* **INSTRUCTIONS FOR THE TASK**: Restate verbatim the span of lines below between the line with "view : S -> gmap string Invitation;" and the line with "Definition MemoryStore_Create (s", including those two lines, and only that span.

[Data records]
"""

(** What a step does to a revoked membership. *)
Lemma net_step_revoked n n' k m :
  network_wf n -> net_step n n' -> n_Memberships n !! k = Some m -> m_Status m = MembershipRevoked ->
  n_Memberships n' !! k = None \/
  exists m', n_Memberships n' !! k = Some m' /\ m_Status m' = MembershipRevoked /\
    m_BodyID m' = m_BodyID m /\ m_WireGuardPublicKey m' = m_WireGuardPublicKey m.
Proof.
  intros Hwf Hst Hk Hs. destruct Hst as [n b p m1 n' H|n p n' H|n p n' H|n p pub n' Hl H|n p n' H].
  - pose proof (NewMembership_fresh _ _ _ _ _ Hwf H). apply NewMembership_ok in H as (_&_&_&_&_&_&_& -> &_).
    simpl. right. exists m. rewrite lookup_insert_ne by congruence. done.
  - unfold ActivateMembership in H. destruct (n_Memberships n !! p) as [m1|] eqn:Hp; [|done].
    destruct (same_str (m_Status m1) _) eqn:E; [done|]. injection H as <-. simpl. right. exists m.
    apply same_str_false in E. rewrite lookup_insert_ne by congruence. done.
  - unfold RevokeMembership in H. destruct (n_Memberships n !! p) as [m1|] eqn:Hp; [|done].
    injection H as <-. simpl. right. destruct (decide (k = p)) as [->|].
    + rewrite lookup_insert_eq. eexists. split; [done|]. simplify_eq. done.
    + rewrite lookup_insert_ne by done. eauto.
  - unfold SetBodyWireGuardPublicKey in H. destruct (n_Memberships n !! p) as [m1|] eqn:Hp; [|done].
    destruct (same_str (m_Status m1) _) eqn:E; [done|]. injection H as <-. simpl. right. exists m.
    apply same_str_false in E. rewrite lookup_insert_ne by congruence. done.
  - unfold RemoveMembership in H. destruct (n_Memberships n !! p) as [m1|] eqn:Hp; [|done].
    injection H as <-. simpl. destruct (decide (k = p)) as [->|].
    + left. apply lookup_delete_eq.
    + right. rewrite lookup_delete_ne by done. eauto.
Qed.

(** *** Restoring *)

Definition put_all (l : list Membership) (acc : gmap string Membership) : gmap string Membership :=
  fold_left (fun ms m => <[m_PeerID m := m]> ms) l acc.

"""
"""

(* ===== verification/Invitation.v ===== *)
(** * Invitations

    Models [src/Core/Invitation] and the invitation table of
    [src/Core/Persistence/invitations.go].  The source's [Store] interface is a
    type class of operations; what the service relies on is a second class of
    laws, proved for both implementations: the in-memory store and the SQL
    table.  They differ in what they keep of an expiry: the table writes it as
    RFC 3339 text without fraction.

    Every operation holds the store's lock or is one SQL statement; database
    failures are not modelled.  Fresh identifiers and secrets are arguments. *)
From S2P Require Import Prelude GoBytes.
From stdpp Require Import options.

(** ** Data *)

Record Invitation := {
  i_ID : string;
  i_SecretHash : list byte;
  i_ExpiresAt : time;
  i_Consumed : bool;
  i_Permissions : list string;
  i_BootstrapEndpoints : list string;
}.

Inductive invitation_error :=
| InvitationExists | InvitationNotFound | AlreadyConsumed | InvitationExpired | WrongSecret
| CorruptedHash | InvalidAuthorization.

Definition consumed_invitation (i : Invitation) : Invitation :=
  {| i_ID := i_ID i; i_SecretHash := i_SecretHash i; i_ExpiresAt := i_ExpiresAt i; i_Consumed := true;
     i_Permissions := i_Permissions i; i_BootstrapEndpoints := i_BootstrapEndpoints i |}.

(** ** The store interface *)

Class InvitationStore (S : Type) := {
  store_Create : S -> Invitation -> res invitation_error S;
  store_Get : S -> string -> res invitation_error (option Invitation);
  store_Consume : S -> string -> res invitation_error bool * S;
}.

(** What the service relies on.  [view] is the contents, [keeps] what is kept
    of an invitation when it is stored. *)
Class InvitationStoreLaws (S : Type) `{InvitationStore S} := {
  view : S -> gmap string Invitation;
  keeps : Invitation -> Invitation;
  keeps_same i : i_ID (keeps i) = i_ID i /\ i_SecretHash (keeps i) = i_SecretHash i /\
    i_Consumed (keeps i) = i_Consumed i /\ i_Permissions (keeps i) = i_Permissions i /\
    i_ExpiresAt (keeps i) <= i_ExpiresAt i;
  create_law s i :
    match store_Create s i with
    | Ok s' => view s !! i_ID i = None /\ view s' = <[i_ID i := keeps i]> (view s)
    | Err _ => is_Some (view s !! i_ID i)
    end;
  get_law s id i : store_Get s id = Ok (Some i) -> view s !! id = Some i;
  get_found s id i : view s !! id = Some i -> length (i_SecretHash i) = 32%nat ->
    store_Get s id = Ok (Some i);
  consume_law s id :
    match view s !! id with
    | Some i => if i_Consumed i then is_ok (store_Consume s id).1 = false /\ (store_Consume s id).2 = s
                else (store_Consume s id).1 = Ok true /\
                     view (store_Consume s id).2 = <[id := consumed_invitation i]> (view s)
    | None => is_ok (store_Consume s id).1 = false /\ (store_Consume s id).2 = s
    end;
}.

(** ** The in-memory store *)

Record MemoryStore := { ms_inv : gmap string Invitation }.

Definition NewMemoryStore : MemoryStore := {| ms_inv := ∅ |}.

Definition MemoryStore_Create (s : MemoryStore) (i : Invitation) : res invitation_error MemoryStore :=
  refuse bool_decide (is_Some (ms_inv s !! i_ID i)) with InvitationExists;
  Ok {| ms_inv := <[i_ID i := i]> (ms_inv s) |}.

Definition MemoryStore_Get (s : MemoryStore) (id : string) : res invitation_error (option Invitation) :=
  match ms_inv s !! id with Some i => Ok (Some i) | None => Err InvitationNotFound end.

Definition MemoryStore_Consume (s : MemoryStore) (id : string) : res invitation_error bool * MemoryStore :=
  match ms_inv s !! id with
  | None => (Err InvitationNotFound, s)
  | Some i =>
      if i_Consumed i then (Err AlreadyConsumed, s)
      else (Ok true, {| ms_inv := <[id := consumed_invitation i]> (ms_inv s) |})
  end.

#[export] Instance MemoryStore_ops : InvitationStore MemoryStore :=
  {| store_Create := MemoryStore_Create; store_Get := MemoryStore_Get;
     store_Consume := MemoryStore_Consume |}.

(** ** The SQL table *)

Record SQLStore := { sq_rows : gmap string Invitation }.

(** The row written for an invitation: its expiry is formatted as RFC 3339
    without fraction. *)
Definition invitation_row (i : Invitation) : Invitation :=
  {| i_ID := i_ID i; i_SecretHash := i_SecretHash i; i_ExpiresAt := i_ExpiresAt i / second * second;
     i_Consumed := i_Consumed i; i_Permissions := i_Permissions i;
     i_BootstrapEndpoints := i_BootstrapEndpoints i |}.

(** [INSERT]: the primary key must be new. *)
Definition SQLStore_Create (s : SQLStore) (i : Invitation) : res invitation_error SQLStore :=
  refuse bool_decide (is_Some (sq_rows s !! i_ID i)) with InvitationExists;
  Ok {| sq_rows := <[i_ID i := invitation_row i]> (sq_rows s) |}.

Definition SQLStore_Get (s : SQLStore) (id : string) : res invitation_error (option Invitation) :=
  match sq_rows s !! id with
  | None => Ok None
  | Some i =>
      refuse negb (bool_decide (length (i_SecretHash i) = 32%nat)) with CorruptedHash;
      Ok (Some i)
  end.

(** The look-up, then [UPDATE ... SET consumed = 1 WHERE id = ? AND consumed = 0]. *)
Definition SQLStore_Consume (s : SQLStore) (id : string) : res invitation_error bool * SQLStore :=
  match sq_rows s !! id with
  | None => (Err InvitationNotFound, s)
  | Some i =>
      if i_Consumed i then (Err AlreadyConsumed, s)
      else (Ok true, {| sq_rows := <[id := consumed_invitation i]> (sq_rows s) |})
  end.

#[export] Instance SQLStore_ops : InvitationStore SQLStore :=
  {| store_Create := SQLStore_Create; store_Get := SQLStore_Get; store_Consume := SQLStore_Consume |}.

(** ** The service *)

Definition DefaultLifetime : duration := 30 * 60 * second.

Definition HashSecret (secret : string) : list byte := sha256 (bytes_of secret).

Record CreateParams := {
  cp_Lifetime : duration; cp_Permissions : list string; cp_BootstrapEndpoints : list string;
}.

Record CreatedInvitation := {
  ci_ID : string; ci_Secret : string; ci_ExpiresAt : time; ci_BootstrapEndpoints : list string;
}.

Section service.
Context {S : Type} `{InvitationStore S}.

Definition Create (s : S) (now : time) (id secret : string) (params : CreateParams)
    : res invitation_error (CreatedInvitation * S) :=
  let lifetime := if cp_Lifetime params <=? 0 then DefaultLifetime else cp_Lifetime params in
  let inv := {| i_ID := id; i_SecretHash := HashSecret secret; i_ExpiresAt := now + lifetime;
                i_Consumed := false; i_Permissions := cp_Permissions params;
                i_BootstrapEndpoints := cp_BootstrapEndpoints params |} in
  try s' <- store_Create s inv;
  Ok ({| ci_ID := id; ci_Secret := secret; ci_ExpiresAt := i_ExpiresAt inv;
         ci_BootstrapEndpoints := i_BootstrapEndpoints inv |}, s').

"""

* **SOLUTION TO THIS TASK**:
  view : S -> gmap string Invitation;
  keeps : Invitation -> Invitation;
  keeps_same i : i_ID (keeps i) = i_ID i /\ i_SecretHash (keeps i) = i_SecretHash i /\
    i_Consumed (keeps i) = i_Consumed i /\ i_Permissions (keeps i) = i_Permissions i /\
    i_ExpiresAt (keeps i) <= i_ExpiresAt i;
  create_law s i :
    match store_Create s i with
    | Ok s' => view s !! i_ID i = None /\ view s' = <[i_ID i := keeps i]> (view s)
    | Err _ => is_Some (view s !! i_ID i)
    end;
  get_law s id i : store_Get s id = Ok (Some i) -> view s !! id = Some i;
  get_found s id i : view s !! id = Some i -> length (i_SecretHash i) = 32%nat ->
    store_Get s id = Ok (Some i);
  consume_law s id :
    match view s !! id with
    | Some i => if i_Consumed i then is_ok (store_Consume s id).1 = false /\ (store_Consume s id).2 = s
                else (store_Consume s id).1 = Ok true /\
                     view (store_Consume s id).2 = <[id := consumed_invitation i]> (view s)
    | None => is_ok (store_Consume s id).1 = false /\ (store_Consume s id).2 = s
    end;
}.

(** ** The in-memory store *)

Record MemoryStore := { ms_inv : gmap string Invitation }.

Definition NewMemoryStore : MemoryStore := {| ms_inv := ∅ |}.

Definition MemoryStore_Create (s : MemoryStore) (i : Invitation) : res invitation_error MemoryStore :=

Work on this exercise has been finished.